Grazie in anticipo a chi mi dedica un po' del suo tempo.


Saluti Quando i ricchi si fanno la guerra, sono i poveri che muoiono. Jan-Paul Sartre

Io ho una pinza amperometrica ad alta sensibilità appositamente realizzata per questo tipo di misure. Si tratta di uno strumento HTC (di cui la pinza è un accessorio) per le verifiche degli impianti per uso professionale e quindi molto costoso. Non so se tra le cineserie esiste una pinza amperometrica così sensibile ma vale la pena di fare una ricerca su internet. Anche se non è precisissima puoi fare delle misure comparative per identificare il punto debole del tuo impianto.

Se hai degli amici installatori prova a chiedere se hanno questo strumento (che però ahimè non è diffusissimo).

martello ha scritto:

Mi fai venire in mente che a lavoro ho una pinza in AC Fluke abbastanza sensibile e a larga banda , unico problema che ha il passaggio cavi decisamente piccolo , ma forse due giri dei due conduttori ( fase e neutro ) si riescono a fare , cosi dovrei avere 50 ma differenziali per volt di uscita , non male ...

Faro' una prova , poi vi dico .

Saluti Quando i ricchi si fanno la guerra, sono i poveri che muoiono. Jan-Paul Sartre

Il modo più affidabile è usare un misuratore di isolamento con scala da 300 o 500 V. Le pinze ad alta sensibilità sono più pratiche ma non in tutte le condizioni danno risultati utili.

Per trovare il problema di dispersione parti dalla centralina, separa tutti i rami, scollega sia la fase che il neutro, NON la terra, poi collega il misuratore tra fase e terra e tra neutro e terra e misura.

Se c'è un problema lo vedi subito....

Quindi segui quel ramo fino alla derivazione successiva e ripeti il procedimenti.

Se hai apparecchi sospetti, meglio ancora se con la spina, puoi voler prima testare direttamente quelli.

Ciao,

Il 10/12/2013 23:58, QuelloGrosso ha scritto:

OTTIMA idea: 90 su 100 è solo lì, il problema.

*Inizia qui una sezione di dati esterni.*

(* ===== verification/LogClient.v ===== *)
(** The logging of every daemon ([CLog], mmlib/log/log.cpp): whether a line is
    wanted, the message for the log server, and the files written here when the
    server's queue is full or local files are wanted. *)
From Stdlib Require Import Ascii String.
From stdpp Require Import gmap.
From S2P Require Import Prelude Fifo HashList IniFile Mysql Conf LogFile LogServe.

#[local] Open Scope Z_scope.
#[local] Open Scope list_scope.
#[local] Arguments Z.add : simpl never.
#[local] Arguments Z.eqb : simpl never.
#[local] Arguments Z.ltb : simpl never.
#[local] Arguments Z.leb : simpl never.

Definition LOG_SIZE_CHECK_TIMEVAL : Z := 10.
Definition LOG_CONFSHM_INIT_FLAG : Z := 0x1AFFAAFF.
Definition LOG_DEFAULT_LOG_LEVEL : Z := LOG_WARN.
Definition LOG_DEFAULT_LOG_PATH : list Z := bytes "/tmp/log".
Definition LOG_DEFAULT_MAX_FILE_SIZE : Z := 1024000000.
Definition LOG_DEFAULT_MIN_FILE_SIZE : Z := 10240000.

Module CLog.
Import LogFiles.

Definition SELFLOG_MAX_SIZE : Z := 1024000000.

(** [m_iLocalLogLevel] is a [char]. *)
Record t (Q : Type) : Type := mk {
  m_iInitFlag : Z;
  m_objModuleName : CModuleName.t;
  m_objLogConf : CLogAllConf;
  m_objLogQueue : Q;
  m_files : LogFilePInfo;
  m_szLogBuff : list Z;
  m_iLocalLogFlag : Z;
  m_szLocalLogPath : list Z;
  m_iLocalLogLevel : Z;
}.
Arguments mk {Q}.
Arguments m_iInitFlag {Q}.
Arguments m_objModuleName {Q}.
Arguments m_objLogConf {Q}.
Arguments m_objLogQueue {Q}.
Arguments m_files {Q}.
Arguments m_szLogBuff {Q}.
Arguments m_iLocalLogFlag {Q}.
Arguments m_szLocalLogPath {Q}.
Arguments m_iLocalLogLevel {Q}.

Section files.
Context {F : Type} `{Files F}.
Implicit Types (f : F).

(** The streams are not buffered. *)
Definition OpenFile f (pszFileName : list Z) : F * option Z :=
  let '(f, h) := f_open f pszFileName in
  match h with Some h => (f_setbuf f h, Some h) | None => (f, None) end.

Definition LevelFile : list Z → F → slot → list Z → Z → Z → Z → Z → Z → F * slot * bool := LevelCase OpenFile.
Definition InfoFile := LevelFile (bytes "info").
Definition ErrorFile := LevelFile (bytes "error").
Definition WarnFile := LevelFile (bytes "warn").
Definition DebugFile := LevelFile (bytes "debug").
Definition TraceFile := LevelFile (bytes "trace").

Definition SwitchLevel f (info : LogFilePInfo) (iPriority : Z) (szLogFilePath : list Z)
    (hour tTimeNow check size num : Z) : F * LogFilePInfo * option Z :=
  let '(FileInfo i e w d t) := info in
  if iPriority =? LOG_INFO then
    let '(f, i, _) := InfoFile f i szLogFilePath hour tTimeNow check size num in (f, FileInfo i e w d t, pf i)
  else if iPriority =? LOG_ERR then
    let '(f, e, _) := ErrorFile f e szLogFilePath hour tTimeNow check size num in (f, FileInfo i e w d t, pf e)
  else if iPriority =? LOG_WARN then
    let '(f, w, _) := WarnFile f w szLogFilePath hour tTimeNow check size num in (f, FileInfo i e w d t, pf w)
  else if iPriority =? LOG_DEBUG then
    let '(f, d, _) := DebugFile f d szLogFilePath hour tTimeNow check size num in (f, FileInfo i e w d t, pf d)
  else if iPriority =? LOG_TRACE then
    let '(f, t, _) := TraceFile f t szLogFilePath hour tTimeNow check size num in (f, FileInfo i e w d t, pf t)
  else (f, info, None).
End files.

Section client.
Context {Q F : Type} `{FifoOps Q} `{Files F} `{LocalTime}.
Implicit Types (c : t Q) (f : F).

Definition global c : LogOutputConf := m_pstGlobalConf (m_objLogConf c).

Definition set_queue c (q : Q) : t Q :=
  mk (m_iInitFlag c) (m_objModuleName c) (m_objLogConf c) q (m_files c) (m_szLogBuff c)
     (m_iLocalLogFlag c) (m_szLocalLogPath c) (m_iLocalLogLevel c).
Definition set_buff c (buf : list Z) : t Q :=
  mk (m_iInitFlag c) (m_objModuleName c) (m_objLogConf c) (m_objLogQueue c) (m_files c) buf
     (m_iLocalLogFlag c) (m_szLocalLogPath c) (m_iLocalLogLevel c).
Definition set_files c (info : LogFilePInfo) : t Q :=
  mk (m_iInitFlag c) (m_objModuleName c) (m_objLogConf c) (m_objLogQueue c) info (m_szLogBuff c)
     (m_iLocalLogFlag c) (m_szLocalLogPath c) (m_iLocalLogLevel c).
Definition set_local c (flag : Z) (path : list Z) (level : Z) : t Q :=
  mk (m_iInitFlag c) (m_objModuleName c) (m_objLogConf c) (m_objLogQueue c) (m_files c) (m_szLogBuff c)
     flag path level.
Definition set_conf c (init : Z) (name : CModuleName.t) (conf : CLogAllConf) : t Q :=
  mk init name conf (m_objLogQueue c) (m_files c) (m_szLogBuff c)
     (m_iLocalLogFlag c) (m_szLocalLogPath c) (m_iLocalLogLevel c).

(** The constructor; [m_szLogBuff] is not initialised. *)
Definition New (conf : CLogAllConf) (q : Q) (m_szLogBuff : list Z) : t Q :=
  mk 0 [] conf q info0 m_szLogBuff 0 [] 0.

(** The level a table has for a key. *)
Definition SpecLevel {KEY : Type} `{EqDecision KEY} `{HashKey KEY}
    (tab : CHashListNoLock.table KEY LogOutputConf) (key : KEY) (iPriority : Z) : outcome bool :=
  if 1 <? CHashListNoLock.GetUsedDataNum tab then
    '(r, conf) ← CHashListNoLock.Get tab key (Conf 0 0 0 [] 0 0 0);
    Ok ((r =? CHashListNoLock.SUCCESS) && (iPriority <=? iOutputLogLevel conf))
  else Ok false.

Definition IsShouldWrite c (iLogID ullUserID iPriority : Z) : outcome bool :=
  if negb (m_iInitFlag c =? 1) then Ok false
  else if (iPriority <? LOG_INFO) || (LOG_TRACE <? iPriority) then Ok false
  else if (m_iLocalLogFlag c =? 1) && (iPriority <=? m_iLocalLogLevel c) then Ok true
  else if iOutputLogLevel (global c) <? iPriority then
    m ← SpecLevel (m_objModuleConf (m_objLogConf c)) (m_objModuleName c) iPriority;
    i ← SpecLevel (m_objLogIDConf (m_objLogConf c)) (u32 iLogID) iPriority;
    u ← SpecLevel (m_objUserIDConf (m_objLogConf c)) ullUserID iPriority;
    Ok (m || i || u)
  else Ok true.

Definition GetLogLevel c : Z := iOutputLogLevel (global c).

Definition SetLocalFlag c f (iLocalFlag iLogLevel : Z) (pszLogPath : list Z) : F * t Q :=
  if iLocalFlag =? 1 then
    let c := set_local c 1 (cut_at 1024 (cstr pszLogPath)) (i8 iLogLevel) in
    (CheckDirAll f (m_szLocalLogPath c), c)
  else (f, set_local c 0 (m_szLocalLogPath c) (m_iLocalLogLevel c)).

(** The members of the [LogHeader] in [m_szLogBuff], 48 bytes. *)
Definition head_bytes (tv_sec tv_usec iPriority iLogID pid : Z) (name : CModuleName.t) (ullUserID : Z) : list Z :=
  le_enc 4 tv_sec ++ le_enc 4 tv_usec ++ le_enc 4 iPriority ++ le_enc 4 iLogID ++ le_enc 4 pid ++
  (name ++ replicate (17 - length name) 0) ++ replicate 3 0 ++ le_enc 8 ullUserID.

(** The text in front of a line in a local file. *)
Definition HeadText (tv_sec tv_usec pid iLogID : Z) (name : CModuleName.t) (ullUserID : Z) : list Z :=
  cut_at 256 (GetLogHeadTime (u32 tv_sec) (u32 tv_usec) ++ bytes "|" ++ name ++ bytes "(" ++ fmt_d pid ++ bytes ")|" ++
              fmt_d iLogID ++ bytes "|" ++ fmt_lu (u32 ullUserID) ++ bytes "|" ++
              fmt_lu (u16 (ullUserID / 2 ^ 32)) ++ bytes "|" ++ fmt_lu ullUserID ++ bytes "||||").

(** A line into the local file of its level and hour. *)
Definition WriteLocal c f (tv_sec tv_usec pid iLogID ullUserID iPriority : Z) (szLogContent : list Z) : F * t Q :=
  let hour := atoi (GetFileNameTime (u32 tv_sec)) in
  let '(szLogFilePath, size, num) :=
    if m_iLocalLogFlag c =? 1 then (cut_at 1024 (m_szLocalLogPath c), SELFLOG_MAX_SIZE, 10)
    else (cut_at 1024 (szOutputPathDir (global c) ++ bytes "/" ++ m_objModuleName c),
          iMaxFileSize (global c), iMaxFileNum (global c)) in
  let '(f, info, pFile) :=
    SwitchLevel f (m_files c) iPriority szLogFilePath hour tv_sec LOG_SIZE_CHECK_TIMEVAL size num in
  let f := match pFile with
           | Some h =>
               if negb (f_error f h)
               then f_print f h (HeadText tv_sec tv_usec pid iLogID (m_objModuleName c) ullUserID ++ szLogContent ++ [NL])
               else f
           | None => f end in
  (f, set_files c info).

(** [CLog::LogInternal].  [snprintf] returns the length of the whole text. *)
Definition LogInternal c f (pid iLogID ullUserID iPriority : Z) (pszLogContent : list Z) : outcome (F * t Q) :=
  if negb (m_iInitFlag c =? 1) then Ok (f, c) else
  w ← IsShouldWrite c iLogID ullUserID iPriority;
  if negb w then Ok (f, c) else
  let '(f, (tv_sec, tv_usec)) := f_timeofday f in
  buf ← mwrite (m_szLogBuff c) 0 (head_bytes tv_sec tv_usec iPriority iLogID pid (m_objModuleName c) ullUserID);
  let szLogContent := cut_at LOG_LENGTH_MAX pszLogContent in
  buf ← mwrite buf LogHeader.size (szLogContent ++ [0]);
  let iLogBodyLen := zlen pszLogContent in
  let c := set_buff c buf in
  if negb (m_iLocalLogFlag c =? 1) then
    d ← mread buf 0 (iLogBodyLen + LogHeader.size);
    '(q, iRetVal) ← q_in (m_objLogQueue c) d (iLogBodyLen + LogHeader.size);
    let c := set_queue c q in
    if iRetVal =? Q_OK then Ok (f, c)
    else Ok (WriteLocal c f tv_sec tv_usec pid iLogID ullUserID iPriority szLogContent)
  else Ok (WriteLocal c f tv_sec tv_usec pid iLogID ullUserID iPriority szLogContent).
End client.
End CLog.

(** The function of C, after the formatting of its arguments into the text. *)
Definition LogInternal {Q F : Type} `{FifoOps Q} `{Files F} `{LocalTime} (g_objLog : CLog.t Q) (f : F)
    (pid iLogID ullUserID iPriority : Z) (text : list Z) : outcome (F * CLog.t Q) :=
  CLog.LogInternal g_objLog f pid iLogID ullUserID iPriority (cut_at LOG_LENGTH_MAX text).

(** The macro [Log]. *)
Definition Log {Q F : Type} `{FifoOps Q} `{Files F} `{LocalTime} (g_objLog : CLog.t Q) (f : F)
    (pid iLogID ullUserID iLogLevel : Z) (text : list Z) : outcome (F * CLog.t Q) :=
  w ← CLog.IsShouldWrite g_objLog iLogID ullUserID iLogLevel;
  if (w : bool) then LogInternal g_objLog f pid iLogID ullUserID iLogLevel text else Ok (f, g_objLog).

Mmmm... va bé, meglio di prima, di sicuro. Forse.

Non sono sicuro d'aver capito. Tiri giù tutti i MT (=magneto-termici), poi il differenziale, poi devi alzare prima il differenziale, ma ricollegando i vari MT capita che il differenziale scatti? Se è così, temo che anche (solo?) i MT siano arrivati a destinazione: un, seppur minimo, carico, li fa scintillare, perché i contatti sono consumati/rovinati/ossidati.

Mm... parliamo di MT? O del relativo utilizzatore, cioè del forno vero e proprio?

Pare proprio che tu stia parlando di MT...

Cambiala. Anzi: cambia il ballast elettronico. Scollegare la terra non cambia la situazione "vista" dal differenziale. Che infatti non ha un terminale per il collegamento a terra! Uso sempre una metafora strana, per farmi capire. Il differenziale misura la differenza fra gli elettroni che passano sul filo di fase e quelli che passano sul filo di neutro. Se IN UN DATO INTERVALLO DI TEMPO (è questo tempo che cambia, fra le varie classi di differenziali!) misura una differenza superiore ad un certo valore (in ambito domestico

0,03 A o 30 mA), toglie corrente. Gli elettroni che mancano all'appello possono andare dispersi con una scintilla, con una corrente che passa attraverso un corpo umano, un corpo animale (topi che mangiano i fili...), l'acqua che si ferma in un tubo o pozzetto, ad esempio per condensa, ecc. ecc. ecc.

Pratico, si. Comodo ed economico, no.

La corrente di misura l'hai considerata? ;)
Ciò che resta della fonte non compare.